> What the task asks: Below are records; count the lines among them that include the string "clusterer", and state only the number.

Collected data entries:

+-------+

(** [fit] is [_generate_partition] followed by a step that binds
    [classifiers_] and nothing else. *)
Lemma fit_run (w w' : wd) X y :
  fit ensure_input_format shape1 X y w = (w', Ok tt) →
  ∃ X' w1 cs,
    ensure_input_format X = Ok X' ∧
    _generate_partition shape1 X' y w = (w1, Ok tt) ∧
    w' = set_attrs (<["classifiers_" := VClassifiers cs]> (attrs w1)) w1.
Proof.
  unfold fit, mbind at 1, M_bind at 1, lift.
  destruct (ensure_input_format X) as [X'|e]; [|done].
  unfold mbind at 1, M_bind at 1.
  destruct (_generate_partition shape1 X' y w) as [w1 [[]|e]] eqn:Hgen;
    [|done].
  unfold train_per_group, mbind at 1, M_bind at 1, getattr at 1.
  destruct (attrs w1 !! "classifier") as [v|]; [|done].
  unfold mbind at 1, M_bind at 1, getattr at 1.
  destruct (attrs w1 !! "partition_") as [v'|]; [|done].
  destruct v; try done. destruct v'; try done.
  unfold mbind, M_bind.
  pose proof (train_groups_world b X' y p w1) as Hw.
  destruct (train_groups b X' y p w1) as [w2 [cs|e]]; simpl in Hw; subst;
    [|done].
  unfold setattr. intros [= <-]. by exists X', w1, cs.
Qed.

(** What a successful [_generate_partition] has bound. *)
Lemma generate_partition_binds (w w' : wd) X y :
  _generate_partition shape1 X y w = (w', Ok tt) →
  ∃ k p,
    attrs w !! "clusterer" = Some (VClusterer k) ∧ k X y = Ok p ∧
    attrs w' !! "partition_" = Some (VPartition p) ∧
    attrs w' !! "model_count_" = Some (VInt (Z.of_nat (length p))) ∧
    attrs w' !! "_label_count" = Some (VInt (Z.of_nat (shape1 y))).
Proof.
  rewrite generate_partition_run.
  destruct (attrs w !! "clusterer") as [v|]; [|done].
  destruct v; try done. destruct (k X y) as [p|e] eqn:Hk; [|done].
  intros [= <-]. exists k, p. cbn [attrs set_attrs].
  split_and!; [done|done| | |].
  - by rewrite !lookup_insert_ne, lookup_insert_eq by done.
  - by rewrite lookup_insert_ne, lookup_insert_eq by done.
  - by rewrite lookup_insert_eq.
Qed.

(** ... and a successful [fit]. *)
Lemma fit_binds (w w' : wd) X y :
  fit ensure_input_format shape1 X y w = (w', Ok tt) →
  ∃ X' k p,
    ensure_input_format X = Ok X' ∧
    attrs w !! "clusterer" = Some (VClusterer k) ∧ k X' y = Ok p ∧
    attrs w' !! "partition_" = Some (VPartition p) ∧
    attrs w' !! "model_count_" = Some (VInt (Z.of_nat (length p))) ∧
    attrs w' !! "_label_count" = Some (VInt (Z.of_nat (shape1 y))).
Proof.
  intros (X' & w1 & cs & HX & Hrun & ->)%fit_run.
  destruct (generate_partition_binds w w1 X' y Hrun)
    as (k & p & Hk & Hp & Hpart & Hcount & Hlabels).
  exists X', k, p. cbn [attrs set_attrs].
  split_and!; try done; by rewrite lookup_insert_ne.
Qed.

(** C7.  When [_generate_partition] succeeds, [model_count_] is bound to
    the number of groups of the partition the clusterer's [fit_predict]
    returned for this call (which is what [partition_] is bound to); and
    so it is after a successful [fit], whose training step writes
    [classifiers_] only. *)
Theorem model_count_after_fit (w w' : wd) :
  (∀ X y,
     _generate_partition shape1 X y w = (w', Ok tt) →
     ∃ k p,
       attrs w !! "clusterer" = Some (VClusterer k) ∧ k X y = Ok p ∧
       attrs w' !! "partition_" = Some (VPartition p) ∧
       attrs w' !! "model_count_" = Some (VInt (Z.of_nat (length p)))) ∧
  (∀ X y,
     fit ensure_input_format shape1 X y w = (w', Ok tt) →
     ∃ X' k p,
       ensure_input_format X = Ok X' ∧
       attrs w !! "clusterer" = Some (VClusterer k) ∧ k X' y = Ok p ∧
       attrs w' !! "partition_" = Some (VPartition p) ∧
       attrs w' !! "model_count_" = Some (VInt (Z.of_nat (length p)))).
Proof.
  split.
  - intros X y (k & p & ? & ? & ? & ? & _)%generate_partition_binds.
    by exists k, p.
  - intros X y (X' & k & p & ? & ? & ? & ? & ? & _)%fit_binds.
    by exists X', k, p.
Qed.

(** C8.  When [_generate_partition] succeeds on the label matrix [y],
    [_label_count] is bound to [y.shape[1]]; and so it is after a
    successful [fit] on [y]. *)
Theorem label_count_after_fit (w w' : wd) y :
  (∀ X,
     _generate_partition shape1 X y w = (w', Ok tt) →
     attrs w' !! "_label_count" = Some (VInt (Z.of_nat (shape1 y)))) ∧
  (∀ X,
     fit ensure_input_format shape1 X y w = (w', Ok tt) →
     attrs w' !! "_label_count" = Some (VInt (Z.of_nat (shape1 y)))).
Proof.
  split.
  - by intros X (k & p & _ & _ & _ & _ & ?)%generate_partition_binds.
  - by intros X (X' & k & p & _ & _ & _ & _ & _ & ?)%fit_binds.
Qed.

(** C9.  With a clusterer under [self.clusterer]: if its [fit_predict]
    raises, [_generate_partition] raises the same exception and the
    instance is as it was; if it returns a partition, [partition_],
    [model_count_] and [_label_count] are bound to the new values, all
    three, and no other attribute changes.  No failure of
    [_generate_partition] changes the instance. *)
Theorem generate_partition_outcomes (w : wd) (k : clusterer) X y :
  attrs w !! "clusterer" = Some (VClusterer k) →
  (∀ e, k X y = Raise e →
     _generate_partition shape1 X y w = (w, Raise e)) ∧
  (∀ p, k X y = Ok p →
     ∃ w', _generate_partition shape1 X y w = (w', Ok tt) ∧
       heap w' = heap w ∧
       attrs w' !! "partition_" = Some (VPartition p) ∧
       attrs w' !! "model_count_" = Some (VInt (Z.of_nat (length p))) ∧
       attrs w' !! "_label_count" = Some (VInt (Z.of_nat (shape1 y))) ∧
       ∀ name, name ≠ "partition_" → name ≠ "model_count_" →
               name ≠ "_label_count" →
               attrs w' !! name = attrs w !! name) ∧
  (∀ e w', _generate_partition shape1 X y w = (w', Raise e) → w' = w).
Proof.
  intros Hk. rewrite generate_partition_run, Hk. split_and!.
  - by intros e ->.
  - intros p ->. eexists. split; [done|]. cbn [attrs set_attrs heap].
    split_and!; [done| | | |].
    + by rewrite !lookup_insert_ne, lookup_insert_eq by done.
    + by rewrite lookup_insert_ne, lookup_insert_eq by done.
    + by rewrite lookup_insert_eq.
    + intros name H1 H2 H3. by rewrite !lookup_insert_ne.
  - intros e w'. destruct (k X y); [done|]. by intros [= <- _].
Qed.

+-------+

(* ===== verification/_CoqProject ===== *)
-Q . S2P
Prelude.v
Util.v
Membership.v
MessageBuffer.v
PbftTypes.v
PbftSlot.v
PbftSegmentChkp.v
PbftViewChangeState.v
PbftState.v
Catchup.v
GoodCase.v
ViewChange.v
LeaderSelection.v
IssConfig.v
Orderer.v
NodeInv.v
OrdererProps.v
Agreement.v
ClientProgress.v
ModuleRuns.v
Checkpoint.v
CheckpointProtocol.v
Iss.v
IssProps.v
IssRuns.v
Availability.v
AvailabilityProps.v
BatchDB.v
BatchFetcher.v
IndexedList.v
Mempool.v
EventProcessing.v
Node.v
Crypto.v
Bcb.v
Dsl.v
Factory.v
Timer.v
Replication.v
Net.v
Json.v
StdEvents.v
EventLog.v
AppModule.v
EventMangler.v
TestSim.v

+-------+

> Answer to this exercise: 9